Meiden Sie das Kollektiv –
gestalten Sie Ihr Versicherungsvermögen individuell

Eine langfristig rentable Vermögensanlage wird in der deutschen Versicherungswirtschaft vor allem durch zwei Vorgaben verhindert:

  1. Jährliche Bewertung konterkariert die langfristigen Anlageziele
    Der aktuelle Wert des Deckungsstocks wird jedes Jahr zum Bilanzstichtag festgestellt und veröffentlicht. Wesentliche Wertschwankungen (nach unten) müssen mit Blick auf die gegebenen Garantien unter allen Umständen vermieden werden. Dies schließt größere Vermögensanlagen in Märkten, die langfristig rentabel sein können, kurzfristig jedoch Bewertungs-Schwankungen unterliegen, (wie zum Beispiel Aktien) aus.
  2. Kollektiv-Denken verhindert individuelle Anlagepolitik
    Dem Management des Deckungsstocks liegt die Prämisse zu Grunde, die Interessen eines großen Versicherten-Kollektivs erfüllen zu müssen. Dies schließt eine Vermögensanlage gemäß den individuellen Vorstellungen eines einzelnen Versicherungskunden definitiv aus. Mit Abschluss des konventionellen Versicherungsvertrages muss der Kunde akzeptieren, dass er auf die Zusammensetzung und Entwicklung der Vermögensanlagen für diesen Vertrag keinen Einfluss hat.

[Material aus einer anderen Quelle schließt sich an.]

(* ===== verification/MapReduce.v ===== *)
(** * [mapreduce/]: splitter, mapper and reducer frames, data store

    [splitter.c], [core/mapper.c], [core/reducer.c], [core/libds.c],
    [core/utils.c] and the mappers and the reducer built on them.  The data store
    keeps entries (a key pointer and a value pointer) and strings on a heap; the
    tree [tsearch] keeps is represented by its entries in order.  [alloc_str] and
    [alloc_entry] are [malloc]'s answers. *)

From stdpp Require Import gmap strings.
From S2P Require Import Prelude CString Callbacks.
Open Scope Z_scope.

(** ** [splitter.c] *)

Definition getSubrange (length count idx : Z) : Z * Z :=
  let start_offset := u64 (length * u64 idx) / u64 count in
  let end_offset := u64 (length * u64 (s32 (idx + 1))) / u64 count in
  (start_offset, if length <? end_offset then length else end_offset).

Fixpoint next_line_loop (rest : list Z) (p : Z) : Z :=
  match rest with
  | [] => p
  | c :: rest => if c =? 10 then p + 1 else next_line_loop rest (p + 1)
  end.

(** From offset [p] of [data] up to offset [end_]. *)
Definition nextLine (data : list Z) (p end_ : Z) : Z :=
  if p <? end_ then next_line_loop (take (Z.to_nat (end_ - p)) (drop (Z.to_nat p) data)) p else end_.

(** The bytes written to [stdout]. *)
Definition write_portion (data : list Z) (count index : Z) : list Z :=
  let length := Z.of_nat (length data) in
  let (start_offset, end_offset) := getSubrange length count index in
  let start_ptr := if index =? 0 then 0 else nextLine data start_offset length in
  let end_ptr := if index =? count - 1 then length else nextLine data end_offset length in
  if start_ptr <? end_ptr then take (Z.to_nat (end_ptr - start_ptr)) (drop (Z.to_nat start_ptr) data) else [].

(** [main] after its arguments are parsed. *)
Definition splitter (data : list Z) (count index : Z) : outcome (list Z) :=
  if (count <? 1) || (index <? 0) || (count <=? index) then Abort else Done (write_portion data count index).

(** ** [core/mapper.c]: one write for each line *)

Definition run_mapper_on_fds (input : list Z) (func : list Z -> list Z) : list (list Z) :=
  map (fun line => func (until_zero (chomp line))) (getlines input).

(** ** The mappers *)

Definition record (key : list Z) : list Z := key ++ bytes_of_string ": 1" ++ [10].

Fixpoint asciicount (data : list Z) : list Z :=
  match data with
  | [] => []
  | c :: data => (if isalpha c then record [tolower c] else []) ++ asciicount data
  end.

Fixpoint lettercount (data : list Z) : list Z :=
  match data with
  | [] => []
  | c :: data => (if isalpha c then record (bytes_of_string "letters") else []) ++ lettercount data
  end.

(** [':'] becomes [';'] and a newline a blank. *)
Definition replace_chars (str : list Z) : list Z := map (fun c => if c =? 58 then 59 else if c =? 10 then 32 else c) str.

Definition wordcount (data : list Z) : list Z :=
  concat (map record (strtok 32 (replace_chars data) [])).

Definition wordlengths (data : list Z) : list Z :=
  concat (map (fun datum => record (decimal (Z.of_nat (length datum))))
            (strtok 32 (map (fun c => if c =? 10 then 32 else c) data) [])).

(** ** [core/utils.c] *)

(** The terminators are written into the line, then key and value are read back. *)
Definition split_key_value (line : list Z) : option (list Z * list Z) :=
  match strstr line (bytes_of_string ": "), strstr line [10] with
  | Some split, Some newline =>
      let line := <[newline := 0]> (<[split := 0]> line) in
      Some (until_zero line, until_zero (drop (split + 2) line))
  | _, _ => None
  end.

(** ** [core/libds.c] *)

Record dheap := DHeap {
  entries : gmap Z (Z * Z);
  strs : objects;
}.

Definition set_entries (h : dheap) (e : gmap Z (Z * Z)) : dheap := DHeap e (strs h).
Definition set_strs (h : dheap) (s : objects) : dheap := DHeap (entries h) s.

(** The entries in order. *)
Definition datastore_t : Type := list Z.

Section Datastore.

Variable alloc_str : objects -> Z -> Z.
Variable alloc_entry : gmap Z (Z * Z) -> Z -> Z.

Definition strdup (s : list Z) (h : dheap) : outcome (Z * dheap) :=
  let p := alloc_str (strs h) (Z.of_nat (length s) + 1) in
  if p =? 0 then Done (0, h) else Done (p, set_strs h (<[p := s]> (strs h))).

Definition free_str (p : Z) (h : dheap) : outcome dheap := let! s := c_free p (strs h) in Done (set_strs h s).

Definition free_entry (e : Z) (h : dheap) : outcome dheap :=
  match entries h !! e with Some _ => Done (set_entries h (delete e (entries h))) | None => Undef end.

(** A key against the key of an entry. *)
Definition compare (h : dheap) (key : list Z) (e : Z) : outcome Z :=
  let! (k, _) := deref (entries h !! e) in
  let! s := deref (strs h !! k) in
  Done (strcmp key s).

Definition malloc_entry_t (key value : Z) (h : dheap) : outcome (Z * dheap) :=
  let e := alloc_entry (entries h) 16 in
  if e =? 0 then Undef else Done (e, set_entries h (<[e := (key, value)]> (entries h))).

(** [tfind]. *)
Fixpoint dictionary_tfind (root : datastore_t) (key : list Z) (h : dheap) : outcome (option Z) :=
  match root with
  | [] => Done None
  | e :: root => let! c := compare h key e in if c =? 0 then Done (Some e) else dictionary_tfind root key h
  end.

(** [tdelete]. *)
Fixpoint dictionary_tdelete (root : datastore_t) (key : list Z) (h : dheap) : outcome datastore_t :=
  match root with
  | [] => Done []
  | e :: root =>
      let! c := compare h key e in
      if c =? 0 then Done root else let! root := dictionary_tdelete root key h in Done (e :: root)
  end.

(** [tsearch] for the entry [entry], whose key is [key]. *)
Fixpoint tsearch (entry : Z) (key : list Z) (root : datastore_t) (h : dheap) : outcome datastore_t :=
  match root with
  | [] => Done [entry]
  | e :: root =>
      let! c := compare h key e in
      if c =? 0 then Done (e :: root)
      else if c <? 0 then Done (entry :: e :: root)
      else let! root := tsearch entry key root h in Done (e :: root)
  end.

Definition destroy_with_element_free (e : Z) (h : dheap) : outcome dheap :=
  let! (key, value) := deref (entries h !! e) in
  let! h := free_str key h in
  let! h := free_str value h in
  free_entry e h.

Definition datastore_init : datastore_t := [].

Definition datastore_put (ds : datastore_t) (key value : list Z) (h : dheap) : outcome (Z * datastore_t * dheap) :=
  let! found := dictionary_tfind ds key h in
  match found with
  | None =>
      let! (k, h) := strdup key h in
      let! (v, h) := strdup value h in
      let! (entry, h) := malloc_entry_t k v h in
      let! s := deref (strs h !! k) in
      let! ds := tsearch entry s ds h in
      Done (1, ds, h)
  | Some _ => Done (0, ds, h)
  end.

(** The copy the caller has to free, or [NULL]. *)
Definition datastore_get (ds : datastore_t) (key : list Z) (h : dheap) : outcome (Z * dheap) :=
  let! found := dictionary_tfind ds key h in
  match found with
  | None => Done (0, h)
  | Some entry =>
      let! (_, value) := deref (entries h !! entry) in
      let! s := deref (strs h !! value) in
      strdup s h
  end.

Definition datastore_update (ds : datastore_t) (key value : list Z) (h : dheap) : outcome (Z * dheap) :=
  let! found := dictionary_tfind ds key h in
  match found with
  | None => Done (0, h)
  | Some entry =>
      let! (k, v) := deref (entries h !! entry) in
      let! h := free_str v h in
      let! (v, h) := strdup value h in
      Done (1, set_entries h (<[entry := (k, v)]> (entries h)))
  end.

Definition datastore_delete (ds : datastore_t) (key : list Z) (h : dheap) : outcome (Z * datastore_t * dheap) :=
  let! found := dictionary_tfind ds key h in
  match found with
  | None => Done (0, ds, h)
  | Some entry =>
      let! ds := dictionary_tdelete ds key h in
      let! h := destroy_with_element_free entry h in
      Done (1, ds, h)
  end.

(** [twalk] in order, with the caller's function on its argument. *)
Fixpoint datastore_iterate {A} (ds : datastore_t) (f : list Z -> list Z -> A -> A) (arg : A) (h : dheap) : outcome A :=
  match ds with
  | [] => Done arg
  | e :: ds =>
      let! (k, v) := deref (entries h !! e) in
      let! key := deref (strs h !! k) in
      let! value := deref (strs h !! v) in
      datastore_iterate ds f (f key value arg) h
  end.

Fixpoint datastore_destroy (ds : datastore_t) (h : dheap) : outcome dheap :=
  match ds with
  | [] => Done h
  | e :: ds => let! h := destroy_with_element_free e h in datastore_destroy ds h
  end.

(** ** [core/reducer.c] *)

Definition print_ds (key value output : list Z) : list Z := output ++ key ++ bytes_of_string ": " ++ value ++ [10].

(** One line; a malformed one is skipped. *)
Definition reduce_line (func : list Z -> list Z -> outcome (list Z)) (line : list Z) (ds : datastore_t) (h : dheap)
  : outcome (datastore_t * dheap) :=
  match split_key_value (until_zero line) with
  | None => Done (ds, h)
  | Some (key, value) =>
      let! (curr_val, h) := datastore_get ds key h in
      if curr_val =? 0 then
        let! (_, ds, h) := datastore_put ds key value h in Done (ds, h)
      else
        let! s := deref (strs h !! curr_val) in
        let! r := func s value in
        let! (new_value, h) := strdup r h in
        let! r := deref (strs h !! new_value) in
        let! (_, h) := datastore_update ds key r h in
        let! h := free_str curr_val h in
        let! h := free_str new_value h in
        Done (ds, h)
  end.

Fixpoint reduce_lines (func : list Z -> list Z -> outcome (list Z)) (ls : list (list Z)) (ds : datastore_t) (h : dheap)
  : outcome (datastore_t * dheap) :=
  match ls with
  | [] => Done (ds, h)
  | line :: ls => let! (ds, h) := reduce_line func line ds h in reduce_lines func ls ds h
  end.

Definition run_reducer_on (input : list Z) (func : list Z -> list Z -> outcome (list Z)) (h : dheap)
  : outcome (list Z * dheap) :=
  let! (my_datastore, h) := reduce_lines func (getlines input) datastore_init h in
  let! output := datastore_iterate my_datastore print_ds [] h in
  let! h := datastore_destroy my_datastore h in
  Done (output, h).

End Datastore.

(** ** [reducers/sum.c] *)

Definition sum_reducer (value1 value2 : list Z) : outcome (list Z) :=
  let! count1 := atoi value1 in
  let! count2 := atoi value2 in
  if (-2147483648 <=? count1 + count2) && (count1 + count2 <? 2147483648) then Done (decimal (count1 + count2)) else Undef.

(** ** [mapreduce.c]

    A splitter and a mapper for every part; the writes of the mappers reach the
    reducer's pipe in some order that keeps those of each mapper in theirs.  A
    mapper flushes its output after every line: what it writes for one line is
    taken to be one write, as it is while it fits the buffer of [stdio]. *)

Inductive interleaving {A} : list (list A) -> list A -> Prop :=
| interleaving_done ls : Forall (eq []) ls -> interleaving ls []
| interleaving_step ls i x l r : ls !! i = Some (x :: l) -> interleaving (<[i := l]> ls) r -> interleaving ls (x :: r).

(** What mapper [i] writes. *)
Definition mapper_process (data : list Z) (mapper_count : Z) (mapper : list Z -> list Z) (i : nat) : list (list Z) :=
  run_mapper_on_fds (write_portion data mapper_count (Z.of_nat i)) mapper.

(** What the reducer may read. *)
Definition reducer_input (data : list Z) (mapper_count : nat) (mapper : list Z -> list Z) (input : list Z) : Prop :=
  exists writes,
    interleaving (map (mapper_process data (Z.of_nat mapper_count) mapper) (seq 0 mapper_count)) writes
    /\ input = concat writes.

Wenn Sie kein Durchschnitts-Kunde sein wollen, sondern den Aufbau und die Zusammensetzung Ihres Vermögens für später nach Ihren eigenen Vorstellungen gestalten wollen, bietet sich als Alternative eine Fondsgebundene Versicherung an, die nach den auf dieser Webseite vorgestellten Vorgaben als „Private-Insuring-Police“ gestaltet ist. Hier entscheiden Sie selbst, wie der Vermögensmix zusammengestellt sein soll.

Wenn noch eine sehr lange Anlagezeit vor Ihnen liegt, spielen kurzfristige Wertschwankungen nicht die entscheidende Rolle. Dann kann ein mehr rendite-orientierter Anlagemix gewählt werden. Wenn die Zeit von größeren Entnahmen näher rückt, kann die Auswahl der Vermögensanlagen Schritt für Schritt auf schwankungsarm umgestellt werden.

Damit erhalten Sie eine Vermögensanlage, die Sie gemäß der Entwicklung Ihrer Finanzplanung selbst gestalten, mit allen grundsätzlichen Vorteilen einer langfristig steuerbegünstigten Versicherung, aber kostengünstiger, transparenter und flexibler als die marktüblichen „FLVs“ von der Stange. Diese Webseite stellt Ihnen die Gestaltungsmöglichkeiten vor.